== ABOUT THIS EXERCISE ==
An exact copy of all the data is required.
Top of MATERIAL SHOWN
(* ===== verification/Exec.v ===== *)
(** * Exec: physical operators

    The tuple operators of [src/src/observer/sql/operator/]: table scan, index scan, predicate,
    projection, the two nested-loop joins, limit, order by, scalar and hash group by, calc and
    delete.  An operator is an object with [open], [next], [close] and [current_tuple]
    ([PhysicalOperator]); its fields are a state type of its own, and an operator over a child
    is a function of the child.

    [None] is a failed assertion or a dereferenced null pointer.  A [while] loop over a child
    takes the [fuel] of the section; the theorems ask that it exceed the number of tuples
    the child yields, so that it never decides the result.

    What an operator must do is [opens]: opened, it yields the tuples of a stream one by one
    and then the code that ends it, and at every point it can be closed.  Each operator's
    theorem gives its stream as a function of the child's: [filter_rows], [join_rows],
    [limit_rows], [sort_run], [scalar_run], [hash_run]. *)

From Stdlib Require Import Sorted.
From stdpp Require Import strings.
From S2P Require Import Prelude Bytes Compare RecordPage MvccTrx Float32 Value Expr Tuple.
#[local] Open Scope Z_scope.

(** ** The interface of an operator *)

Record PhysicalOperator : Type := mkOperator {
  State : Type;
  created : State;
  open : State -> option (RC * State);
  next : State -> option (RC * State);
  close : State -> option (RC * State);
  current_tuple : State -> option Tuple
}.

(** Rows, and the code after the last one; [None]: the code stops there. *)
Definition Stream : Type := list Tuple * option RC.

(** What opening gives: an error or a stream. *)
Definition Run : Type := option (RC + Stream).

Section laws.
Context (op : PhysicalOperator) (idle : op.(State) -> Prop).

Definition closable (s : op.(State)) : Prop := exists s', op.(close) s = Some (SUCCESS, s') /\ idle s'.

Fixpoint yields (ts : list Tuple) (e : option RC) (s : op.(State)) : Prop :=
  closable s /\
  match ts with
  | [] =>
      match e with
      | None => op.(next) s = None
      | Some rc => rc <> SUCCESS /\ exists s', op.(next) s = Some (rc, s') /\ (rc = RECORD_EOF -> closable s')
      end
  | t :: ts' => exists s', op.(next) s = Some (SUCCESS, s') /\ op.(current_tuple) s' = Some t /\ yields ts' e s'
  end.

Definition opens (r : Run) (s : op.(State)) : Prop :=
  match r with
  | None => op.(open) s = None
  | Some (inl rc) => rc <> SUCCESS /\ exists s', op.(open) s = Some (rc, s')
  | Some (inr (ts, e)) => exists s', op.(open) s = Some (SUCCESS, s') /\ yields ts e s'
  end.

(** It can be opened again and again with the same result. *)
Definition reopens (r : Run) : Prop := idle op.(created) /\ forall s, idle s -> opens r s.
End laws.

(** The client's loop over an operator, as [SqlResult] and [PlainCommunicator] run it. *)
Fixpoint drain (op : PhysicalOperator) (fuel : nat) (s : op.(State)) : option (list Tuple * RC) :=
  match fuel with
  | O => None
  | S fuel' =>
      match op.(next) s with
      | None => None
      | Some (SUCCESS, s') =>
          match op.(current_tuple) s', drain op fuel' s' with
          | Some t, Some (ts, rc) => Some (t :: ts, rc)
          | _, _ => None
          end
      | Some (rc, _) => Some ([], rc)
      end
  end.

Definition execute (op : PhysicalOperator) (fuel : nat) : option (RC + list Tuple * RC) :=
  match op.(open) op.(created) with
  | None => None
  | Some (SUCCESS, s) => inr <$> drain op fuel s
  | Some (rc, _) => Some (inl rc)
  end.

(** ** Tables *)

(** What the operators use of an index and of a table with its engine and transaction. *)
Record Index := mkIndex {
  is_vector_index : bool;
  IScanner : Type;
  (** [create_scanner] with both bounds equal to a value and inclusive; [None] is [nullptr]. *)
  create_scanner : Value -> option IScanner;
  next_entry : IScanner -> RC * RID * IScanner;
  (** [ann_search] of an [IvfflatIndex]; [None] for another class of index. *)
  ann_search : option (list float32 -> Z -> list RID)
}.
Bottom of MATERIAL SHOWN
== WRITTEN REPLY ==
(* ===== verification/Exec.v ===== *)
(** * Exec: physical operators

    The tuple operators of [src/src/observer/sql/operator/]: table scan, index scan, predicate,
    projection, the two nested-loop joins, limit, order by, scalar and hash group by, calc and
    delete.  An operator is an object with [open], [next], [close] and [current_tuple]
    ([PhysicalOperator]); its fields are a state type of its own, and an operator over a child
    is a function of the child.

    [None] is a failed assertion or a dereferenced null pointer.  A [while] loop over a child
    takes the [fuel] of the section; the theorems ask that it exceed the number of tuples
    the child yields, so that it never decides the result.

    What an operator must do is [opens]: opened, it yields the tuples of a stream one by one
    and then the code that ends it, and at every point it can be closed.  Each operator's
    theorem gives its stream as a function of the child's: [filter_rows], [join_rows],
    [limit_rows], [sort_run], [scalar_run], [hash_run]. *)

From Stdlib Require Import Sorted.
From stdpp Require Import strings.
From S2P Require Import Prelude Bytes Compare RecordPage MvccTrx Float32 Value Expr Tuple.
#[local] Open Scope Z_scope.

(** ** The interface of an operator *)

Record PhysicalOperator : Type := mkOperator {
  State : Type;
  created : State;
  open : State -> option (RC * State);
  next : State -> option (RC * State);
  close : State -> option (RC * State);
  current_tuple : State -> option Tuple
}.

(** Rows, and the code after the last one; [None]: the code stops there. *)
Definition Stream : Type := list Tuple * option RC.

(** What opening gives: an error or a stream. *)
Definition Run : Type := option (RC + Stream).

Section laws.
Context (op : PhysicalOperator) (idle : op.(State) -> Prop).

Definition closable (s : op.(State)) : Prop := exists s', op.(close) s = Some (SUCCESS, s') /\ idle s'.

Fixpoint yields (ts : list Tuple) (e : option RC) (s : op.(State)) : Prop :=
  closable s /\
  match ts with
  | [] =>
      match e with
      | None => op.(next) s = None
      | Some rc => rc <> SUCCESS /\ exists s', op.(next) s = Some (rc, s') /\ (rc = RECORD_EOF -> closable s')
      end
  | t :: ts' => exists s', op.(next) s = Some (SUCCESS, s') /\ op.(current_tuple) s' = Some t /\ yields ts' e s'
  end.

Definition opens (r : Run) (s : op.(State)) : Prop :=
  match r with
  | None => op.(open) s = None
  | Some (inl rc) => rc <> SUCCESS /\ exists s', op.(open) s = Some (rc, s')
  | Some (inr (ts, e)) => exists s', op.(open) s = Some (SUCCESS, s') /\ yields ts e s'
  end.

(** It can be opened again and again with the same result. *)
Definition reopens (r : Run) : Prop := idle op.(created) /\ forall s, idle s -> opens r s.
End laws.

(** The client's loop over an operator, as [SqlResult] and [PlainCommunicator] run it. *)
Fixpoint drain (op : PhysicalOperator) (fuel : nat) (s : op.(State)) : option (list Tuple * RC) :=
  match fuel with
  | O => None
  | S fuel' =>
      match op.(next) s with
      | None => None
      | Some (SUCCESS, s') =>
          match op.(current_tuple) s', drain op fuel' s' with
          | Some t, Some (ts, rc) => Some (t :: ts, rc)
          | _, _ => None
          end
      | Some (rc, _) => Some ([], rc)
      end
  end.

Definition execute (op : PhysicalOperator) (fuel : nat) : option (RC + list Tuple * RC) :=
  match op.(open) op.(created) with
  | None => None
  | Some (SUCCESS, s) => inr <$> drain op fuel s
  | Some (rc, _) => Some (inl rc)
  end.

(** ** Tables *)

(** What the operators use of an index and of a table with its engine and transaction. *)
Record Index := mkIndex {
  is_vector_index : bool;
  IScanner : Type;
  (** [create_scanner] with both bounds equal to a value and inclusive; [None] is [nullptr]. *)
  create_scanner : Value -> option IScanner;
  next_entry : IScanner -> RC * RID * IScanner;
  (** [ann_search] of an [IvfflatIndex]; [None] for another class of index. *)
  ann_search : option (list float32 -> Z -> list RID)
}.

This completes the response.